== Exercise materials
Lemma find_name_None {A : Type} (name : A -> string) (target : option string) (l : list A) :
  List.find (fun x => bool_decide (Some (name x) = target)) l = None <->
  forall x, In x l -> Some (name x) <> target.
Proof.
  split.
  - intros H x Hx E. apply (find_none _ _ H) in Hx.
    apply bool_decide_eq_false in Hx. contradiction.
  - intros H. destruct (List.find _ l) as [x|] eqn:E; [|reflexivity].
    apply find_some in E. destruct E as [Hx E]. apply bool_decide_eq_true in E.
    now apply H in Hx.
Qed.

(** C4: a step whose path is the path of no function of the catalog gets
    exactly one [module-exists] diagnostic, placed between those of the
    steps before and after it; its suggestion names all categories when the
    first segment is no category, else the modules of that category when
    the second segment is no module of it, else the functions of that
    module; the suggestion is never empty. *)
Theorem graduated_suggestion (l1 l2 : list Step) (step : Step) :
  (forall c m f, In c registry -> In m (modules c) -> In f (functions m) ->
     module step <> full_path c m f) ->
  let categoryName := split "." (module step) !! 0 in
  let moduleName := split "." (module step) !! 1 in
  let d := module_error registry step in
  errors (validateModulePaths registry (l1 ++ step :: l2)) =
    errors (validateModulePaths registry l1) ++ [d]
      ++ errors (validateModulePaths registry l2)
  /\ keyword d = "module-exists"
  /\ path d = "/config/steps/" +:+ id step +:+ "/module"
  /\ ((forall c, In c registry -> Some (cat_name c) <> categoryName) ->
      suggestion d =
        Some ("Category " +:+ quoted (template_str categoryName)
                +:+ " not found. Available: " +:+ join ", " (map cat_name registry)))
  /\ (forall c,
        List.find (fun c => bool_decide (Some (cat_name c) = categoryName)) registry = Some c ->
        (forall m, In m (modules c) -> Some (mod_name m) <> moduleName) ->
        suggestion d =
          Some ("Module " +:+ quoted (template_str moduleName)
                  +:+ " not found in category " +:+ quoted (template_str categoryName)
                  +:+ ". Available: " +:+ join ", " (map mod_name (modules c))))
  /\ (forall c m,
        List.find (fun c => bool_decide (Some (cat_name c) = categoryName)) registry = Some c ->
        List.find (fun m => bool_decide (Some (mod_name m) = moduleName)) (modules c) = Some m ->
        suggestion d =
          Some ("Function not found in " +:+ template_str categoryName +:+ "."
                  +:+ template_str moduleName +:+ ". Available: "
                  +:+ join ", " (map fn_name (functions m))))
  /\ (exists text, suggestion d = Some text /\ text <> "").
Proof.
  intros Hcat categoryName moduleName d.
  assert (Habs : module step ∉ validPaths registry).
  { intros H. apply validPaths_spec in H. destruct H as (c & m & f & Hc & Hm & Hf & E).
    now apply (Hcat c m f). }
  split; [|split; [reflexivity|split; [reflexivity|split; [|split; [|split]]]]].
  - rewrite !validateModulePaths_errors, flat_map_app. simpl.
    now rewrite (check_module_absent _ Habs).
  - intros Hnone. apply find_name_None in Hnone.
    unfold d, module_error, suggest; cbn [suggestion].
    fold categoryName. now rewrite Hnone.
  - intros c Hc Hnone. apply find_name_None in Hnone.
    unfold d, module_error, suggest; cbn [suggestion].
    fold categoryName moduleName. now rewrite Hc, Hnone.
  - intros c m Hc Hm.
    unfold d, module_error, suggest; cbn [suggestion].
    fold categoryName moduleName. now rewrite Hc, Hm.
  - unfold d, module_error, suggest; cbn [suggestion].
    destruct (List.find _ registry) as [c|]; [destruct (List.find _ (modules c)) as [m|]|];
      eexists; (split; [reflexivity|]); simpl; discriminate.
Qed.
(** * The bisection solver of [bisection_method.py]

    A shallow embedding of [f], [bisection_method], [plot_function] and
    [plot_convergence] and the properties of the solver's loop.

    Numbers.  The script computes with Python numbers (the entry point passes
    floats, [(a + b) / 2] is a true division).  They are embedded as exact
    rationals [Q]: every finite binary64 value is a rational, and [+], [-],
    [*], [/], [abs] and the comparisons are the exact operations that the
    float operations round.  Rounding, overflow and NaN are outside the
    model; in the concrete runs below the midpoints are exact in binary64 and
    every comparison the code makes has a margin far above its rounding.

    Effects.  [print] is modelled as a list of events (what is printed, not
    how it is formatted); an exception as the [Raise] outcome; a call into
    [matplotlib.pyplot] as an event that carries the data it draws. *)

From Stdlib Require Import QArith Qabs Qpower ZArith List Bool Lia Lqa.
Import ListNotations.

Open Scope Q_scope.

(** ** Python operators on numbers *)

(** [x < y] *)
Definition Qlt_bool (x y : Q) : bool := negb (Qle_bool y x).

(** [x >= y] *)
Definition Qge_bool (x y : Q) : bool := Qle_bool y x.

(** ** Data *)

(** The dict [iter_data] built at lines 53-62; field [it_k] is key ['k']. *)
Record iter_data : Type := mk_iter_data {
  it_iteration : Z;
  it_a : Q;
  it_b : Q;
  it_c : Q;
  it_fa : Q;
  it_fb : Q;
  it_fc : Q;
  it_error : Q
}.
Lemma grows_each_series (l : list Source) (st : State) :
  grows st (each_series E l st).
Proof.
  revert st. induction l as [|s rest IH]; intros st; [apply grows_finish|].
  cbn [each_series].
  pose proof (grows_iterator st s) as H1.
  destruct (iterator E st s) as [st1 [out|p]]; cbn [fst] in H1.
  - destruct out.
    + eapply grows_trans; [exact H1 | apply IH].
    + eapply grows_trans; [exact H1 | apply grows_report].
    + exact H1.
    + eapply grows_trans; [exact H1 | apply grows_crash].
  - pose proof (grows_deliver p st1) as H2.
    destruct (deliver E p st1) as [st2 out]. cbn [fst] in H2.
    assert (H3 : grows st st2) by (eapply grows_trans; eassumption).
    destruct out.
    + eapply grows_trans; [exact H3 | apply IH].
    + eapply grows_trans; [exact H3 | apply grows_report].
    + exact H3.
    + eapply grows_trans; [exact H3 | apply grows_crash].
Qed.

Lemma grows_start_all (len : nat) (l : list Source) :
  forall lp st waiting, grows st (snd (fst (start_all E len l lp st waiting))).
Proof.
  induction l as [|s rest IH]; intros lp st waiting; [apply grows_refl|].
  cbn [start_all].
  pose proof (grows_iterator st s) as H1.
  destruct (iterator E st s) as [st1 [out|p]]; cbn [fst] in H1.
  - pose proof (grows_callback len out lp st1) as H2.
    destruct (callback len out lp st1) as [lp1 st2]. cbn [snd] in H2.
    assert (H3 : grows st st2) by (eapply grows_trans; eassumption).
    destruct (crashed st2); [exact H3|].
    eapply grows_trans; [exact H3 | apply IH].
  - eapply grows_trans; [exact H1 | apply IH].
Qed.

Lemma grows_deliver_all (len : nat) (waiting : list Pending) :
  forall lp st, grows st (deliver_all E len waiting lp st).
Proof.
  induction waiting as [|p rest IH]; intros lp st; [apply grows_refl|].
  cbn [deliver_all].
  pose proof (grows_deliver p st) as H1.
  destruct (deliver E p st) as [st1 out]. cbn [fst] in H1.
  pose proof (grows_callback len out lp st1) as H2.
  destruct (callback len out lp st1) as [lp1 st2]. cbn [snd] in H2.
  assert (H3 : grows st st2) by (eapply grows_trans; eassumption).
  destruct (crashed st2); [exact H3|].
  eapply grows_trans; [exact H3 | apply IH].
Qed.

Lemma grows_eachAsync (d : Discipline) (l : list Source) (st : State) :
  grows st (eachAsync d E l st).
Proof.
  destruct d; cbn [eachAsync]; [apply grows_each_series|].
  unfold each_concurrent. destruct l as [|s rest]; [apply grows_finish|].
  pose proof (grows_start_all (List.length (s :: rest)) (s :: rest)
                {| failed := false; completed := 0 |} st []) as H1.
  destruct (start_all E (List.length (s :: rest)) (s :: rest)
              {| failed := false; completed := 0 |} st []) as [[lp st1] waiting].
  cbn [fst snd] in H1. destruct (crashed st1); [exact H1|].
  eapply grows_trans; [exact H1 | apply grows_deliver_all].
Qed.

Lemma grows_run (d : Discipline) (p : PageresInstance) :
  grows (initial p) (run d E p).
Proof.
  unfold run. destruct (negb (Js.truthy (phantomjs E)));
    [apply grows_report | apply grows_eachAsync].
Qed.

End Growth.

(** X1: whatever the sources, the lookups and the discipline, [run]
    leaves the options, the registered sources and the destination as
    they were; it only appends to [_items], [_sizes] and [_urls]; and the
    subprocesses it spawns are those of the streams it appends, one for
    each, in the same order. *)
Theorem run_only_appends :
  forall (d : Discipline) (E : Env) (p : PageresInstance),
    let r := run d E p in
    options (self r) = options p
    /\ _src (self r) = _src p
    /\ _dest (self r) = _dest p
    /\ (exists items,
          _items (self r) = (_items p ++ items)%list
          /\ spawned r = map stream_job items)
    /\ (exists sizes, _sizes (self r) = (_sizes p ++ sizes)%list)
    /\ (exists urls, _urls (self r) = (_urls p ++ urls)%list).
Proof.
  intros d E p. exact (grows_run E d p).
Qed.

(** ** Runs that succeed *)

Ltac outside_eq H :=
  unfold outside in H; cbn [fst snd] in H;
  let Hr := fresh "Hreports" in
  let Hc := fresh "Hcrashed" in
  let Hs := fresh "Hstats" in
  let Ho := fresh "Hoptions" in
  let Hd := fresh "Hdest" in
  injection H as Hr Hc Hs Ho Hd.

Section Success.

Variable E : Env.

Lemma renders_chunks (o : Options) :
  renders o = true -> exists chunks, Lodash.compile (template_text o) = Some chunks.
Proof.
  unfold renders. destruct (Lodash.compile (template_text o)) as [c|];
    [now exists c | discriminate].
Qed.

Lemma succeeded_value {A : Type} (r : Result A) :
  succeeded r = true -> exists v, r = Success v.
Proof. destruct r as [e|v]; [discriminate | now exists v]. Qed.

Lemma deliver_ok (p : Pending) (st : State) :
  pending_ok E p = true ->
  snd (deliver E p st) = Next
  /\ outside (fst (deliver E p st)) = outside st
  /\ _urls (self (fst (deliver E p st))) = _urls (self st).
Proof.
  destruct p as [url o | url sizes keywords o]; cbn [pending_ok deliver];
    intros H; apply andb_true_iff in H as [Hr Hs];
    destruct (renders_chunks o Hr) as [chunks Hc];
    destruct (succeeded_value _ Hs) as [res Hres]; rewrite Hres.
  - unfold _resolution_cb.
    rewrite (generate_each_compiled E true url o chunks _ _ Hc).
    repeat split.
  - unfold _viewport_cb. rewrite push_sizes_add_jobs.
    rewrite (generate_each_compiled E false url o chunks _ _ Hc).
    repeat split.
Qed.

Lemma iterator_healthy (st : State) (s : Source) :
  healthy E (options (self st)) s = true ->
  outside (fst (iterator E st s)) = outside st
  /\ _urls (self (fst (iterator E st s))) = (_urls (self st) ++ [url_of s])%list
  /\ (snd (iterator E st s) = Settled Next
      \/ exists p, snd (iterator E st s) = Await p /\ pending_ok E p = true).
Proof.
  unfold healthy, lookup_answers, missing_url, url_of, iterator.
  intros H. apply andb_true_iff in H as [H Hl]. apply andb_true_iff in H as [Hu Hr].
  destruct (src_url s) as [u|]; [|discriminate].
  apply negb_true_iff in Hu. rewrite Hu. change (assign (assign no_options (Some (options (self st)))) (src_options s))
    with (options_for (options (self st)) s).
  destruct ((List.length (explicit_sizes (src_sizes s)) =? 0)%nat
            && Lodash.contains w3counter (keywords_of (src_sizes s))).
  { cbn. repeat split. right. eexists. split; [reflexivity|].
    cbn. now rewrite Hr, Hl. }
  destruct (negb (List.length (keywords_of (src_sizes s)) =? 0)%nat).
  { cbn. repeat split. right. eexists. split; [reflexivity|].
    cbn. now rewrite Hr, Hl. }
  destruct (renders_chunks _ Hr) as [chunks Hc].
  rewrite (generate_each_compiled E true u _ chunks _ _ Hc).
  cbn. repeat split. now left.
Qed.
====
* _Task goal_
Among the entries above, locate the lines containing "how it is formatted);" and "Open Scope Q_scope.", and transcribe exactly those two lines and all lines between.

* _Solution_
    how it is formatted); an exception as the [Raise] outcome; a call into
    [matplotlib.pyplot] as an event that carries the data it draws. *)

From Stdlib Require Import QArith Qabs Qpower ZArith List Bool Lia Lqa.
Import ListNotations.

Open Scope Q_scope.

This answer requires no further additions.